La raison de les déclarer de compétence nationale, c’est qu’attaquer frontalement la protection sociale a toujours été un casus belli majeur dans de nombreux pays, à même de faire capoter la ratification de tous les traités européens. Michel Rocard : « Avec la réforme des retraites, il y a de quoi faire sauter 10 gouvernements »

L’UE a donc choisi le double langage, qui est sa marque de fabrique.
- Tous les textes européens incluent le rappel des « valeurs », des préoccupations sociales, démocratiques, environnementales… et la pratique est inverse.
- Le double langage a une nécessité : il faut donner des arguments aux partis de gauche ou écologiques pour justifier leur participation avec la droite à la Commission européenne (CE), permettre le soutien de la Confédération Européenne des Syndicats (CES)… Quant à la droite, Business Europe (patronat européen, président Gattaz),… ils ont pour eux la pratique.

Nous prendrons plus particulièrement l’exemple des retraites.

Au moment du vote du traité de Lisbonne qui déclare la protection sociale compétence nationale, il y a bien longtemps que l’UE est active dans le champ de la protection sociale.

- 1957 : le traité de Rome demande « une collaboration étroite entre Etats membres, notamment dans les matières relatives à l’emploi, droit du travail et conditions de travail, formation et perfectionnements professionnels, sécurité sociale, protection contre les accidents du travail et maladies professionnelles, hygiène du travail, droit syndical … »  ;

- 1992 : fortement contesté, le traité de Maastricht est très prudent sur la santé.
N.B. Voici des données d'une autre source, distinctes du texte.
Lemma reads_join f : flat_ok f -> reads (Join (flat_words f) " ") f.
Proof.
  intros Hf. pose proof (flat_tokens f Hf) as Ht. split; [done|]. split; [by apply shellish_join|]. apply trim_space_joined; [|eapply Forall_impl; [exact Ht|by intros ? []]].
  unfold flat_words, segment_words. destruct (segment_parts f.1) as [[l p] r]. by destruct l.
Qed.

Lemma reads_git c f g : reads c f -> g ∈ gitCommands c <-> exists f', tail_of f f' /\ match f'.1 with ([], (_, Some (verb, args))) => g = MkGit verb args | _ => False end.
Proof.
  intros (Hf&Hw&_). unfold gitCommands, git_commands_of. rewrite Hw.
  rewrite (flat_walk f git_at (fun s t => match s with ([], (_, Some (verb, args))) => [MkGit verb args] | _ => [] end) Hf).
  - rewrite walk_elem. destruct f as [s t]. f_equiv. intros f'. destruct (f'.1) as [[|h heads] [cmd [[verb args]|]]]; rewrite ?list_elem_of_singleton, ?elem_of_nil; tauto.
  - intros pre s t -> Hs Ht. by apply git_at_segment.
Qed.
Lemma lex_step_held s c r :
  let '(out, next) := lex_step s c r in
  (solids (tk_words out) + match next with Some (s', k) => held s' k | None => held s [] end <= held s (c :: r))%nat
  /\ match next with Some (s', k) => (length k <= length r)%nat | None => True end.
Proof.
  unfold lex_step. destruct (_ && _ && _).
  - destruct (after_comment (tail r)) as [k|] eqn:E; [|split; [|done]; apply held_rest; split; simpl; [lia|apply Nat.le_0_l]].
    apply rest_after_comment in E. assert (Hk : rest_of k r) by (destruct r as [|b r]; [done|by apply rest_tail]).
    split; [by apply (held_rest s), rest_tail|apply Hk].
  - destruct (escaped s c r) as [[s' k]|] eqn:E; [by apply escaped_held in E|].
    destruct (lx_quote s) as [q|].
    + pose proof (quoted_held q s c r) as H. by destruct (quoted_byte q s c r) as [s' k].
    + pose proof (plain_held s c r) as H. by destruct (plain_byte s c r) as [out [s' k]].
Qed.

Lemma tokens_solid fuel s l : (solids (tk_words (tokens_loop fuel s l)) <= held s l)%nat.
Proof.
  assert (Hf : forall s l, (solids (tk_words (flush_token s)) <= held s l)%nat).
  { intros s' l'. pose proof (held_flush s' l'). lia. }
  revert s l. induction fuel as [|fuel IH]; intros s l; [apply Hf|]. destruct l as [|c r]; [apply Hf|]. cbn [tokens_loop].
  pose proof (lex_step_held s c r) as H. destruct (lex_step s c r) as [out next]. rewrite tk_words_app, solids_app.
  destruct next as [[s' k]|]; [specialize (IH s' k); lia|]. specialize (Hf s []). lia.
Qed.

(** The fuel of the tokenizer, the length of the text, is enough: more changes nothing. *)
Lemma tokens_fuel n m s l : (length l <= n)%nat -> (length l <= m)%nat -> tokens_loop n s l = tokens_loop m s l.
Proof.
  revert m s l. induction n as [|n IH]; intros m s l Hn Hm; [destruct l; [by destruct m|simpl in Hn; lia]|].
  destruct m as [|m]; [destruct l; [done|simpl in Hm; lia]|]. destruct l as [|c r]; [done|]. cbn [tokens_loop].
  pose proof (lex_step_held s c r) as H. destruct (lex_step s c r) as [out [[s' k]|]]; [|done].
  f_equal. destruct H as [_ H]. simpl in *. apply IH; lia.
Qed.

(** ** The scanner ends *)

Section ScannerFacts.
Context {L : Lower}.

Lemma drop_keywords_solid fields : (solids (drop_keywords fields) <= solids fields)%nat.
Proof. induction fields as [|f r IH]; [done|]. simpl. destruct (one_of keywords f); [rewrite solids_cons; lia|done]. Qed.

Lemma list_total command B :
  (forall fields input group, (solids fields <= B)%nat -> is_Some (command fields input group)) ->
  forall fuel input download fields group pipe after tokens,
  (length tokens < fuel)%nat -> (solids fields + solids (tk_words tokens) <= B)%nat ->
  exists flow rest, list_loop command fuel input download fields group pipe after tokens = Some (flow, rest)
    /\ (length rest <= length tokens)%nat /\ (solids (tk_words rest) <= solids (tk_words tokens))%nat.
Proof.
  intros Hc. induction fuel as [|fuel IH]; intros input download fields group pipe after tokens Hf Hb; [lia|].
  cbn [list_loop]. destruct tokens as [|[tx op] tokens].
  { destruct (Hc fields pipe group) as [flow ->]; [lia|]. eexists _, _. split; [done|]. done. }
  simpl in Hf. destruct op; cbn [negb].
  2:{ destruct (IH input download (fields ++ [tx])%list group pipe false tokens) as (flow&rest&->&H1&H2); [lia| |].
      - rewrite solids_app. unfold tk_words in *. cbn [List.filter negb tk_operator map tk_text] in Hb. rewrite solids_cons in Hb.
        rewrite solids_cons. change (solids []) with 0%nat. lia.
      - eexists _, _. split; [done|]. split; [simpl; lia|]. unfold tk_words in *. cbn [List.filter negb tk_operator map tk_text]. rewrite solids_cons. lia. }
  change (tk_words (MkToken tx true :: tokens)) with (tk_words tokens) in *.
  assert (Hgo : forall i d fs g p a ts, (length ts <= length tokens)%nat -> (solids (tk_words ts) <= solids (tk_words tokens))%nat ->
    (solids fs <= solids fields)%nat ->
    exists flow rest, list_loop command fuel i d fs g p a ts = Some (flow, rest)
    /\ (length rest <= S (length tokens))%nat /\ (solids (tk_words rest) <= solids (tk_words tokens))%nat).
  { intros i d fs g p a ts H1 H2 H3. destruct (IH i d fs g p a ts) as (flow&rest&->&H4&H5); [lia..|]. eexists _, _. split; [done|]. lia. }
  assert (Hnil : (solids [] <= solids fields)%nat) by apply Nat.le_0_l.
  destruct ((tx =? "(") || (tx =? "{")).
  { destruct (IH pipe false [] false pipe false tokens) as (g&rest&->&H1&H2); [lia|change (solids []) with 0%nat; lia|]. cbn [mbind option_bind].
    destruct (fl_execution g); [eexists _, _; split; [done|simpl; lia]|by apply Hgo]. }
  destruct (_ && _ && _); [by apply Hgo|]. destruct (_ && _); [by apply Hgo|].
  destruct (Hc fields pipe group) as [flow ->]; [lia|]. cbn [mbind option_bind].
  destruct (fl_execution flow); [eexists _, _; split; [done|simpl; lia]|]. destruct (_ || _); [by apply Hgo|].
  destruct (_ || _); [eexists _, _; split; [done|simpl; lia]|by apply Hgo].
Qed.

Lemma blank_trim l : solid_bytes l = 0%nat -> trim_left_bytes l = [].
Proof.
  induction l as [|a l IH]; [done|]. rewrite solid_bytes_cons. destruct (Ascii.eqb_spec a " ") as [->|]; [|lia]. exact IH.
Qed.

Lemma blank_base {LL : LowerLaws} f : solid f = 0%nat -> executableBase f = "".
Proof.
  intros H. apply blank_trim in H. unfold executableBase. assert (E : trimShellToken f = "").
  { unfold trimShellToken, trim_space, trim_bytes. by rewrite H. }
  by rewrite E, ToLower_ascii.
Qed.

Lemma remote_payload_solid {LL : LowerLaws} fields i p : remote_payload fields i = Some p -> (solid p < solids fields)%nat.
Proof.
  unfold remote_payload. destruct (shellPayloadStart fields i) as [start|] eqn:Hs; [|done]. pose proof (payload_start_gt _ _ _ Hs) as Hgt.
  destruct (fields !! start) as [f|] eqn:Hf; [|done]. destruct (f =? "-"); [done|].
  assert (Hp : (solids (drop start fields) < solids fields)%nat).
  { unfold shellPayloadStart in Hs. destruct (fields !! i) as [x|] eqn:Hx; [|done]. cbv zeta in Hs.
    assert (H1 : (1 <= solid x)%nat).
    { destruct (solid x) eqn:E; [|lia]. rewrite (blank_base x E) in Hs. by vm_compute in Hs. }
    pose proof (solids_lookup fields i x Hx) as H2. assert (H3 : (solids (drop start fields) <= solids (drop (S i) fields))%nat).
    { replace start with (S i + (start - S i))%nat by lia. rewrite <- drop_drop. apply solids_drop. }
    lia. }
  intros [= <-]. destruct (one_of _ _); [by rewrite solid_join|]. pose proof (solids_lookup fields start f Hf) as H.
  assert (H' : (solid f <= solids (drop start fields))%nat) by (rewrite (drop_S fields f start Hf), solids_cons; lia). lia.
Qed.

Lemma command_total {LL : LowerLaws} scan B fields input group :
  (forall p i, (solid p < B)%nat -> is_Some (scan p i)) -> (solids fields <= B)%nat ->
  is_Some (remoteScriptCommand scan fields input group).
Proof.
  intros Hs Hb. unfold remoteScriptCommand. cbv zeta. pose proof (drop_keywords_solid fields) as Hk.
  destruct (commandStartIndexInSegment (drop_keywords fields) 0) as [i|]; [|done].
  destruct (remote_payload (drop_keywords fields) i) as [p|] eqn:Hp; [|done]. apply remote_payload_solid in Hp.
  destruct (Hs p input) as [inner ->]; [lia|]. done.
Qed.

Lemma remote_scan_total {LL : LowerLaws} fuel c input : (solid c < fuel)%nat -> is_Some (remote_scan fuel c input).
Proof.
  revert c input. induction fuel as [|fuel IH]; intros c input Hf; [lia|]. cbn [remote_scan]. cbv zeta.
  assert (Ht : (solids (tk_words (remoteScriptTokens c)) <= solid c)%nat) by apply tokens_solid.
  destruct (list_total (remoteScriptCommand (remote_scan fuel)) (solid c)) with (fuel := S (length (remoteScriptTokens c)))
    (input := input) (download := false) (fields := @nil string) (group := false) (pipe := input) (after := false) (tokens := remoteScriptTokens c)
    as (flow&rest&->&_); [| |change (solids []) with 0%nat; lia|done]; [|lia].
  intros fields i g Hfs. apply (command_total _ (solid c)); [|done]. intros p j Hp. apply IH. lia.
Qed.
End ScannerFacts.

(** ** Pipelines *)

(** The tokens of a text from a state of the tokenizer. *)
Definition tokens_from (s : lexer) (l : list ascii) : list remoteScriptToken := tokens_loop (length l) s l.

Lemma tokens_from_step s c r :
  tokens_from s (c :: r) = (fst (lex_step s c r) ++ match snd (lex_step s c r) with Some (s', k) => tokens_from s' k | None => flush_token s end)%list.
Proof.
  unfold tokens_from. cbn [length tokens_loop]. pose proof (lex_step_held s c r) as H.
  destruct (lex_step s c r) as [out [[s' k]|]]; [|done]. cbn [fst snd]. f_equal. apply tokens_fuel; [apply H|done].
Qed.

Lemma simple_step word started c r : simple_byte c = true ->
  lex_step (MkLexer word started None) c r = ([], Some (MkLexer (word ++ [c]) true None, r)).
Proof.
  intros Hc. unfold simple_byte in Hc. cbv zeta in Hc. rewrite !andb_true_iff, negb_true_iff in Hc. destruct Hc as [[H1 H2] H3].
  cbn [existsb list_ascii_of_string app] in H3. rewrite !orb_false_iff in H3. destruct H3 as (Hbs&Hbt&Hsq&Hbar&Hamp&Hsemi&Hlp&Hrp&Hlb&Hrb&Hhash&Hlt&Hgt&Hdq&_).
  assert (Hsp : Ascii.eqb c " " = false /\ Ascii.eqb c "009" = false /\ Ascii.eqb c "010" = false /\ Ascii.eqb c "013" = false).
  { split_and!; apply Ascii.eqb_neq; intros ->; vm_compute in H1; discriminate. }
  destruct Hsp as (Hs1&Hs2&Hs3&Hs4). unfold lex_step, escaped. cbn [lx_quote lx_started lx_word].
  assert (E : (match r with b :: _ => Ascii.eqb c "<" && Ascii.eqb b "#" | [] => false end) = false) by (destruct r; [done|by rewrite Hlt]).
  rewrite E, andb_false_r, Hbs, Hbt. cbn [orb negb bool_decide]. rewrite orb_true_r. unfold plain_byte.
  rewrite Hsq, Hdq, Hs1, Hs2, Hhash. cbn [orb]. unfold is_operator. cbn [existsb list_ascii_of_string app].
  rewrite Hbar, Hamp, Hsemi, Hlp, Hrp, Hlb, Hrb, Hs3, Hs4. done.
Qed.
(* ===== verification/SpoolStore.v ===== *)
(** * The stream spool

    Models [control/streamspool/file/store.go], [writer.go], [reader.go],
    [retention.go] and [gc.go]: one process epoch of the cache in which Control
    keeps live output.  A partition is an append-only log of records in segment
    files; retention discards whole segments from the front, a reader follows
    one log from its own offset.

    A partition object is named by its key; incarnations are random and do not
    repeat, so [s.partitions[key] == p] says that the key is registered.  A
    removed partition keeps its object for the writers and readers that hold
    it.  A file is the list of its bytes, found by directory and name.  Each
    fallible file operation takes its outcome from the oracle [io], the clock
    its value from [clock]; reading bytes of an open file does not fail.  A call
    that waits for a record returns [Wait].  Offsets and counters are integers;
    the theorems bound them. *)

From Stdlib Require Import ZArith Lia Ascii String.
From stdpp Require Import base option strings list gmap sets sorting.
From S2P Require Import Prelude GoStrings GoText SpoolFormat.

Open Scope list_scope.
Open Scope Z_scope.

Inductive State : Type := StatePending | StateOpen | StateEmptyTerminal | StateSealed | StatePoisoned | StateStoreClosed.
Global Instance State_eq_dec : EqDecision State.
Proof. solve_decision. Defined.

(** The errors of the package; [ErrFormat] carries those of the record format, [ErrIO] any error of the file system. *)
Inductive StoreError : Type :=
| ErrUnavailable | ErrInUse | ErrNotFound | ErrExpired | ErrClosed | ErrEmptyTerminal | ErrEOF | ErrInvalidKey | ErrContext | ErrIO
| ErrFormat (e : SpoolError).

Record Config : Type := MkConfig {
  SegmentBytes : Z; MaxRecordBytes : Z; MaxBytes : Z; MaxStreamBytes : Z; MaxRegistrations : Z; MaxReaders : Z; MaxReadersPerPartition : Z;
  MaxPartitions : Z; MaxSegments : Z; MaxSegmentsPerPartition : Z; PartitionAllocationCharge : Z; SegmentAllocationCharge : Z; TerminalTTL : Z;
}.

(** The bounds of [withDefaults], without the intervals of the collector and the lock. *)
Definition withDefault (v d : Z) : Z := if v <=? 0 then d else v.
Definition MaximumRecordBytes : Z := Z.shiftl 4 20.
Definition withDefaults (c : Config) : Config :=
  MkConfig (withDefault (SegmentBytes c) (Z.shiftl 1 20)) (withDefault (MaxRecordBytes c) MaximumRecordBytes)
    (withDefault (MaxBytes c) (Z.shiftl 1 30)) (withDefault (MaxStreamBytes c) (Z.shiftl 16 20))
    (withDefault (MaxRegistrations c) 4096) (withDefault (MaxReaders c) 8192) (withDefault (MaxReadersPerPartition c) 64)
    (withDefault (MaxPartitions c) 16384) (withDefault (MaxSegments c) 32768) (withDefault (MaxSegmentsPerPartition c) 32)
    (withDefault (PartitionAllocationCharge c) (Z.shiftl 32 10)) (withDefault (SegmentAllocationCharge c) (Z.shiftl 8 10))
    (withDefault (TerminalTTL c) (24 * 3600 * 1000000000)).

(** ** Names of files *)

Abbreviation Path := (string * string)%type.
Definition LogicalKey : Type := Z * list Z.
Definition logical (k : Key) : LogicalKey := (Namespace k, Digest k).

Global Instance Key_countable : Countable Key.
Proof.
  apply (inj_countable' (fun k => (Namespace k, Digest k, Epoch k, Incarnation k)) (fun '(n, d, e, i) => MkKey n d e i)). by intros [].
Defined.

Definition NamespaceString (n : Z) : string :=
  if n =? NamespaceTask then "tasks"%string else if n =? NamespaceSession then "sessions"%string else "unknown"%string.

Definition hex_bytes (bs : list Z) : string := text (bs ≫= fun b => [hex_digit (b / 16); hex_digit (b mod 16)]).

Definition partitionRelativeDir (k : Key) : string :=
  Join [NamespaceString (Namespace k); String.substring 0 2 (hex_bytes (Digest k)); hex_bytes (Digest k); hex_bytes (Epoch k); hex_bytes (Incarnation k)] "/".

Fixpoint put_dec (width : nat) (n : Z) : list ascii :=
  match width with
  | O => []
  | S width => put_dec width (n / 10) ++ [hex_digit (n mod 10)]
  end.
Definition segmentFilename (offset : Z) : string := (text (put_dec 20 offset) ++ ".log")%string.

(** ** State *)

Record Segment : Type := MkSegment { sg_base : Z; sg_path : Path; sg_bytes : Z }.
Global Instance Segment_eq_dec : EqDecision Segment.
Proof. solve_decision. Defined.

Record Partition : Type := MkPartition {
  p_key : Key; p_originComplete : bool; p_published : bool; p_dir : string; p_state : State; p_low : Z; p_high : Z;
  p_segments : list Segment; p_active : option Path; p_activeBytes : Z; p_accounted : Z; p_physical : bool; p_allocSegments : Z;
  p_readers : Z; p_leases : gset nat; p_writerActive : bool; p_updatedAt : Z;
}.
Global Instance Partition_inhabited : Inhabited Partition := populate (MkPartition (MkKey 0 [] [] []) false false "" StatePending 0 0 [] None 0 0 false 0 0 ∅ false 0).

(** [r.file] with its position; [r.segment] is the path of the open file. *)
Record Reader : Type := MkReader {
  rd_partition : Key; rd_offset : Z; rd_closed : bool; rd_file : option (Path * nat); rd_nextOffset : Z;
}.

Record Spool : Type := MkSpool {
  sp_closed : bool; sp_partitions : gmap Key Partition; sp_removed : gmap Key Partition; sp_current : gmap LogicalKey Key;
  sp_usedBytes : Z; sp_physicalParts : Z; sp_segmentCount : Z; sp_registrations : Z; sp_readerCount : Z; sp_readers : gmap nat Reader;
  sp_disk : gmap Path (list Z); sp_tick : nat;
}.
Lemma dir_bytes_insert_new (f : Path) c disk : disk !! f = None -> dir_bytes f.1 (<[f := c]> disk) = dir_bytes f.1 disk + len c.
Proof.
  intros Hf. unfold dir_bytes, disk_bytes. rewrite map_filter_insert_True by done. rewrite total_insert_new; [lia|].
  apply map_lookup_filter_None. by left.
Qed.

Lemma dir_bytes_delete (f : Path) c disk : disk !! f = Some c -> dir_bytes f.1 (delete f disk) = dir_bytes f.1 disk - len c.
Proof.
  intros Hf. unfold dir_bytes, disk_bytes. rewrite map_filter_delete. apply total_delete. by apply map_lookup_filter_Some.
Qed.

Lemma dir_bytes_filter (P : Path * list Z -> Prop) `{!forall x, Decision (P x)} d disk : dir_bytes d (filter P disk) <= dir_bytes d disk.
Proof.
  unfold dir_bytes, disk_bytes. induction disk as [|f c disk Hf IH] using map_ind; [by rewrite !map_filter_empty|].
  assert (Hn : filter P disk !! f = None) by (apply map_lookup_filter_None; by left).
  assert (Hd : forall m, m !! f = None -> total len (filter (fun f => f.1.1 = d) (<[f := c]> m)) =
    (if decide (f.1 = d) then len c else 0) + total len (filter (fun f => f.1.1 = d) m)).
  { intros m Hm. case_decide; [rewrite map_filter_insert_True by done; rewrite total_insert_new; [done|apply map_lookup_filter_None; by left]|].
    rewrite map_filter_insert_False, delete_id by done. lia. }
  rewrite Hd by done. destruct (decide (P (f, c))).
  - rewrite map_filter_insert_True, Hd by done. lia.
  - rewrite map_filter_insert_False, delete_id by done. pose proof (len_nonneg c). case_decide; lia.
Qed.

Lemma dir_bytes_none d disk : (forall f : Path, f.1 = d -> disk !! f = None) -> dir_bytes d disk = 0.
Proof. intros Hf. rewrite (dir_bytes_ext d ∅); [|intros f E; by rewrite Hf]. unfold dir_bytes. rewrite map_filter_empty. apply total_empty. Qed.

(** When each file is in a directory of the map, the sums over the directories cover the disk. *)
Lemma disk_bytes_covered {K A} `{Countable K} (dir : A -> string) (m : gmap K A) (disk : gmap Path (list Z)) :
  (forall (f : Path) c, disk !! f = Some c -> exists k x, m !! k = Some x /\ f.1 = dir x) ->
  disk_bytes disk <= total (fun x => dir_bytes (dir x) disk) m.
Proof.
  unfold disk_bytes. induction disk as [|f c disk Hf IH] using map_ind; intros Hc.
  - rewrite total_empty. apply total_nonneg. intros. apply dir_bytes_nonneg.
  - rewrite total_insert_new by done. assert (IH' : total len disk <= total (fun x => dir_bytes (dir x) disk) m).
    { apply IH. intros f' c' Hf'. apply (Hc f' c'). rewrite lookup_insert_ne by (intros ->; discriminate (eq_trans (eq_sym Hf) Hf')). done. }
    destruct (Hc f c) as (k&x&Hk&E); [apply lookup_insert_eq|].
    assert (Hx : total (fun x => dir_bytes (dir x) disk) m + total (fun x => if decide (f.1 = dir x) then len c else 0) m
      <= total (fun x => dir_bytes (dir x) (<[f := c]> disk)) m).
    { rewrite <- total_plus. apply total_le. intros k' y _. case_decide as Hd.
      - rewrite <- Hd, dir_bytes_insert_new by done. lia.
      - rewrite (dir_bytes_ext (dir y) disk (<[f := c]> disk)); [lia|]. intros f' E'. apply lookup_insert_ne. congruence. }
    pose proof (total_ge (fun x => if decide (f.1 = dir x) then len c else 0) k x m) as Hge. cbv beta in Hge. rewrite decide_True in Hge by done.
    pose proof (len_nonneg c). assert (len c <= total (fun x => if decide (f.1 = dir x) then len c else 0) m); [|lia].
    apply Hge; [|done]. intros. case_decide; lia.
Qed.

(** ** Names of files *)

Definition byte (b : Z) : Prop := 0 <= b < 256.

(** The keys that the store makes. *)
Definition good_key (k : Key) : Prop :=
  key_wf k /\ NamespaceValid (Namespace k) = true /\ Forall byte (Digest k) /\ Forall byte (Epoch k) /\ Forall byte (Incarnation k).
Mais il a des armes pour tourner le problème : les critères budgétaires, la « subsidiarité »… ;

- 1993 : réforme Balladur des retraite ;

- 1995 : réforme Juppé de la Sécurité Sociale ;

- Mars 2001, Sommet de Stockholm : « Le vieillissement de la population appelle des stratégies claires permettant d’assurer une couverture suffisante des systèmes de pension ainsi que des systèmes de soins de santé et de soins pour les personnes âgées tout en préservant la viabilité des finances publiques… Exploiter pleinement les possibilités qu’offre la méthode ouverte de coordination, notamment en ce qui concerne les pensions , en tenant dûment compte du principe de subsidiarité  ».

- La protection sociale est déclarée « subsidiaire », c’est-à-dire que le rôle des Etats se limite au choix des moyens de mise en œuvre des décisions de l’UE.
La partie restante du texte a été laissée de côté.